◆ **EXCERPTED DATA**
(* ===== verification/Model.v ===== *)
(** * The domain model (domain/model.go, errors.go, certificate.go)

    Values the validators, the renderers and the snapshots share. An absent
    optional field is [None]; a record's value and proxy settings are the
    dynamic JSON values of Json.v. *)

From S2P Require Import Prelude Timestamp GoStrings Json.
From stdpp Require Import options.

(** ** Errors *)
Record ValidationError := mkValidationError { Message : string; Code : string }.
#[global] Instance ValidationError_eq_dec : EqDecision ValidationError.
Proof. solve_decision. Defined.
Definition newValidationError (message code : string) : ValidationError :=
  mkValidationError message (if code =? "" then "DOMAIN_VALIDATION" else code).
(** A panic raised here is recovered by the public entry points: [Err]. *)
Abbreviation validated := (result ValidationError).
Definition assertDomain (condition : bool) (message code : string) : validated unit :=
  ensure condition (newValidationError message code).

(** ** Data *)
Record Ingress := mkIngress { IPv4 : string; IPv6 : string }.
Record ResolverEndpoint := mkEndpoint { Host : string; EPort : Z }.
Record ResolverPool := mkPool { PoolID : string; Endpoints : list ResolverEndpoint }.
Record ForwardingRule := mkForwarding { Suffix : string; Pool : ResolverPool }.
Record Settings := mkSettings {
  SIngress : Ingress; DefaultPool : option ResolverPool; ForwardingRules : list ForwardingRule;
  RetentionMaxAgeDays : Z; RetentionMaxSizeMb : Z }.
Record DNSRecord := mkRecord {
  ID : string; Name : string; Type_ : string; Value : json; TTL : Z; Enabled : bool;
  Comment : option string; Proxied : bool; Proxy : option gomap }.
Record UpstreamTarget := mkUpstream { UIP : string; UPort : Z; UProtocol : string }.
Record StreamRoute := mkStream {
  SRID : string; SREnabled : bool; Protocol : string; ListenAddress : string; ListenPort : Z;
  Upstream : UpstreamTarget }.
Record ZoneState := mkZone { ZID : string; ZName : string; ZEnabled : bool; Records : list DNSRecord }.
Record CertificateStatus := mkCertificate {
  CID : string; Hostnames : list string; Issuer : string; Challenge : string; Environment : string;
  Status : string; ExpiresAt : option Timestamp; RenewAfter : option Timestamp; SecretID : string;
  CertificatePEM : string; FailureReason : string }.

#[global] Instance Ingress_eq_dec : EqDecision Ingress. Proof. solve_decision. Defined.
#[global] Instance ResolverEndpoint_eq_dec : EqDecision ResolverEndpoint. Proof. solve_decision. Defined.
#[global] Instance ResolverPool_eq_dec : EqDecision ResolverPool. Proof. solve_decision. Defined.
#[global] Instance ForwardingRule_eq_dec : EqDecision ForwardingRule. Proof. solve_decision. Defined.
#[global] Instance Settings_eq_dec : EqDecision Settings. Proof. solve_decision. Defined.
#[global] Instance DNSRecord_eq_dec : EqDecision DNSRecord. Proof. solve_decision. Defined.
#[global] Instance UpstreamTarget_eq_dec : EqDecision UpstreamTarget. Proof. solve_decision. Defined.
#[global] Instance StreamRoute_eq_dec : EqDecision StreamRoute. Proof. solve_decision. Defined.
#[global] Instance ZoneState_eq_dec : EqDecision ZoneState. Proof. solve_decision. Defined.

Definition contains (values : list string) (target : string) : bool := existsb (String.eqb target) values.

Lemma contains_elem values target : contains values target = true <-> target ∈ values.
Proof.
  unfold contains. rewrite existsb_elem. split.
  - intros (x&Hx&->%String.eqb_eq). done.
  - intros. exists target. by rewrite String.eqb_refl.
Qed.
Lemma contains_false values target : contains values target = false <-> target ∉ values.
Proof. rewrite <- contains_elem. by destruct (contains values target). Qed.

Lemma assertDomain_Ok b m c u : assertDomain b m c = Ok u <-> b = true.
Proof. apply ensure_Ok. Qed.

(** [inv_ok]: [inv_res] through [assertDomain]. *)
Ltac inv_ok := inv_res; repeat (match goal with
  | H : assertDomain _ _ _ = Ok ?u |- _ => apply assertDomain_Ok in H; try clear u
  end; inv_res).

Lemma assert_step {A} b m c (k : validated A) x :
  (assertDomain b m c;; k) = Ok x <-> b = true /\ k = Ok x.
Proof. unfold assertDomain. destruct b; cbv; naive_solver. Qed.
Lemma assert_true {A} b m c (k : validated A) : b = true -> (assertDomain b m c;; k) = k.
Proof. by intros ->. Qed.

◆ **DIRECTIONS FOR THIS TASK**
Give the listing again. Leave every word as it stands.

◆ **SOLUTION TO THE PROBLEM**
(* ===== verification/Model.v ===== *)
(** * The domain model (domain/model.go, errors.go, certificate.go)

    Values the validators, the renderers and the snapshots share. An absent
    optional field is [None]; a record's value and proxy settings are the
    dynamic JSON values of Json.v. *)

From S2P Require Import Prelude Timestamp GoStrings Json.
From stdpp Require Import options.

(** ** Errors *)
Record ValidationError := mkValidationError { Message : string; Code : string }.
#[global] Instance ValidationError_eq_dec : EqDecision ValidationError.
Proof. solve_decision. Defined.
Definition newValidationError (message code : string) : ValidationError :=
  mkValidationError message (if code =? "" then "DOMAIN_VALIDATION" else code).
(** A panic raised here is recovered by the public entry points: [Err]. *)
Abbreviation validated := (result ValidationError).
Definition assertDomain (condition : bool) (message code : string) : validated unit :=
  ensure condition (newValidationError message code).

(** ** Data *)
Record Ingress := mkIngress { IPv4 : string; IPv6 : string }.
Record ResolverEndpoint := mkEndpoint { Host : string; EPort : Z }.
Record ResolverPool := mkPool { PoolID : string; Endpoints : list ResolverEndpoint }.
Record ForwardingRule := mkForwarding { Suffix : string; Pool : ResolverPool }.
Record Settings := mkSettings {
  SIngress : Ingress; DefaultPool : option ResolverPool; ForwardingRules : list ForwardingRule;
  RetentionMaxAgeDays : Z; RetentionMaxSizeMb : Z }.
Record DNSRecord := mkRecord {
  ID : string; Name : string; Type_ : string; Value : json; TTL : Z; Enabled : bool;
  Comment : option string; Proxied : bool; Proxy : option gomap }.
Record UpstreamTarget := mkUpstream { UIP : string; UPort : Z; UProtocol : string }.
Record StreamRoute := mkStream {
  SRID : string; SREnabled : bool; Protocol : string; ListenAddress : string; ListenPort : Z;
  Upstream : UpstreamTarget }.
Record ZoneState := mkZone { ZID : string; ZName : string; ZEnabled : bool; Records : list DNSRecord }.
Record CertificateStatus := mkCertificate {
  CID : string; Hostnames : list string; Issuer : string; Challenge : string; Environment : string;
  Status : string; ExpiresAt : option Timestamp; RenewAfter : option Timestamp; SecretID : string;
  CertificatePEM : string; FailureReason : string }.

#[global] Instance Ingress_eq_dec : EqDecision Ingress. Proof. solve_decision. Defined.
#[global] Instance ResolverEndpoint_eq_dec : EqDecision ResolverEndpoint. Proof. solve_decision. Defined.
#[global] Instance ResolverPool_eq_dec : EqDecision ResolverPool. Proof. solve_decision. Defined.
#[global] Instance ForwardingRule_eq_dec : EqDecision ForwardingRule. Proof. solve_decision. Defined.
#[global] Instance Settings_eq_dec : EqDecision Settings. Proof. solve_decision. Defined.
#[global] Instance DNSRecord_eq_dec : EqDecision DNSRecord. Proof. solve_decision. Defined.
#[global] Instance UpstreamTarget_eq_dec : EqDecision UpstreamTarget. Proof. solve_decision. Defined.
#[global] Instance StreamRoute_eq_dec : EqDecision StreamRoute. Proof. solve_decision. Defined.
#[global] Instance ZoneState_eq_dec : EqDecision ZoneState. Proof. solve_decision. Defined.

Definition contains (values : list string) (target : string) : bool := existsb (String.eqb target) values.

Lemma contains_elem values target : contains values target = true <-> target ∈ values.
Proof.
  unfold contains. rewrite existsb_elem. split.
  - intros (x&Hx&->%String.eqb_eq). done.
  - intros. exists target. by rewrite String.eqb_refl.
Qed.
Lemma contains_false values target : contains values target = false <-> target ∉ values.
Proof. rewrite <- contains_elem. by destruct (contains values target). Qed.

Lemma assertDomain_Ok b m c u : assertDomain b m c = Ok u <-> b = true.
Proof. apply ensure_Ok. Qed.

(** [inv_ok]: [inv_res] through [assertDomain]. *)
Ltac inv_ok := inv_res; repeat (match goal with
  | H : assertDomain _ _ _ = Ok ?u |- _ => apply assertDomain_Ok in H; try clear u
  end; inv_res).

Lemma assert_step {A} b m c (k : validated A) x :
  (assertDomain b m c;; k) = Ok x <-> b = true /\ k = Ok x.
Proof. unfold assertDomain. destruct b; cbv; naive_solver. Qed.
Lemma assert_true {A} b m c (k : validated A) : b = true -> (assertDomain b m c;; k) = k.
Proof. by intros ->. Qed.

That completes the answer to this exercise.